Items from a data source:
******************************

Definition read_new_pin (key_name : bytes) (input : SecretInput) : prog userE (result bytes bytes) :=
  let input := resolve_secret_input var_os input in
  if decide (input = Pinentry) then
    read_secret_from_pinentry (str "Create TPM-protected key “" ++ key_name ++ str "”.") (Some (str "Confirm TPM PIN:"))
  else
    '(first, second) ←?
      (if decide (input = Stdin) then
         first ←? read_pin_line StdinReadUntil (str "PIN");
         second ←? read_pin_line StdinReadUntil (str "PIN confirmation");
         Ret (Ok (first, second))
       else
         first ←? read_secret_from_tty (str "TPM PIN: ");
         second ←? read_secret_from_tty (str "Confirm TPM PIN: ");
         Ret (Ok (first, second)));
    if negb (bool_decide (first = second)) then Ret (Err (str "PIN confirmation does not match"))
    else Ret (Ok first).

Definition read_existing_pin (context : bytes) (input : SecretInput) : prog userE (result bytes bytes) :=
  match resolve_secret_input var_os input with
  | Pinentry => read_secret_from_pinentry (str "Authorize TPM-protected " ++ context ++ str ".") None
  | Stdin => read_pin_line StdinReadUntil (str "PIN")
  | Terminal | Auto => read_secret_from_tty (str "TPM PIN: ")
  end.
End ReadPin.

(** ** The user *)

(** The PIN dialog: not started, running, told to die, or waited for. *)
Inductive dialog_state := NotStarted | Running | Killed | Reaped.

#[global] Instance dialog_state_eq_dec : EqDecision dialog_state.
Proof. solve_decision. Defined.

(** What the program wrote to the dialog and to the terminal, what the dialog and the user
    will send, the modes of the terminal; [echoed] are the lines the program read while the
    terminal showed what was typed. *)
Record user := mkUser {
  commands : bytes;
  dialog : source;
  dialog_state_of : dialog_state;
  modes : termios;
  typed : source;
  screen : bytes;
  echoed : bytes;
  std_in : source;
}.

(** The environment's part: a fault, how much was written before it, how much of what was
    typed a flush discards, the pipes of the dialog and its exit status. *)
Record reaction := mkReaction {
  user_fault : option io_error;
  written : nat;
  discarded : nat;
  pipes : bool * bool;
  exit_success : bool;
}.
Definition obliging : reaction := mkReaction None 0 0 (true, true) true.

Definition set_commands (u : user) (c : bytes) : user :=
  mkUser c (dialog u) (dialog_state_of u) (modes u) (typed u) (screen u) (echoed u) (std_in u).
Definition set_dialog (u : user) (s : source) : user :=
  mkUser (commands u) s (dialog_state_of u) (modes u) (typed u) (screen u) (echoed u) (std_in u).
Definition set_dialog_state (u : user) (d : dialog_state) : user :=
  mkUser (commands u) (dialog u) d (modes u) (typed u) (screen u) (echoed u) (std_in u).
Definition set_modes (u : user) (t : termios) : user :=
  mkUser (commands u) (dialog u) (dialog_state_of u) t (typed u) (screen u) (echoed u) (std_in u).
Definition set_typed (u : user) (s : source) : user :=
  mkUser (commands u) (dialog u) (dialog_state_of u) (modes u) s (screen u) (echoed u) (std_in u).
Definition set_screen (u : user) (b : bytes) : user :=
  mkUser (commands u) (dialog u) (dialog_state_of u) (modes u) (typed u) b (echoed u) (std_in u).
Definition set_echoed (u : user) (b : bytes) : user :=
  mkUser (commands u) (dialog u) (dialog_state_of u) (modes u) (typed u) (screen u) b (std_in u).
Definition set_std_in (u : user) (s : source) : user :=
  mkUser (commands u) (dialog u) (dialog_state_of u) (modes u) (typed u) (screen u) (echoed u) s.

******************************

## Directions
Return every line from the one holding "mkUser c (dialog" through the end of the data, exactly as it appears, with both ends kept and nothing else.

## Solution to the problem
  mkUser c (dialog u) (dialog_state_of u) (modes u) (typed u) (screen u) (echoed u) (std_in u).
Definition set_dialog (u : user) (s : source) : user :=
  mkUser (commands u) s (dialog_state_of u) (modes u) (typed u) (screen u) (echoed u) (std_in u).
Definition set_dialog_state (u : user) (d : dialog_state) : user :=
  mkUser (commands u) (dialog u) d (modes u) (typed u) (screen u) (echoed u) (std_in u).
Definition set_modes (u : user) (t : termios) : user :=
  mkUser (commands u) (dialog u) (dialog_state_of u) t (typed u) (screen u) (echoed u) (std_in u).
Definition set_typed (u : user) (s : source) : user :=
  mkUser (commands u) (dialog u) (dialog_state_of u) (modes u) s (screen u) (echoed u) (std_in u).
Definition set_screen (u : user) (b : bytes) : user :=
  mkUser (commands u) (dialog u) (dialog_state_of u) (modes u) (typed u) b (echoed u) (std_in u).
Definition set_echoed (u : user) (b : bytes) : user :=
  mkUser (commands u) (dialog u) (dialog_state_of u) (modes u) (typed u) (screen u) b (std_in u).
Definition set_std_in (u : user) (s : source) : user :=
  mkUser (commands u) (dialog u) (dialog_state_of u) (modes u) (typed u) (screen u) (echoed u) s.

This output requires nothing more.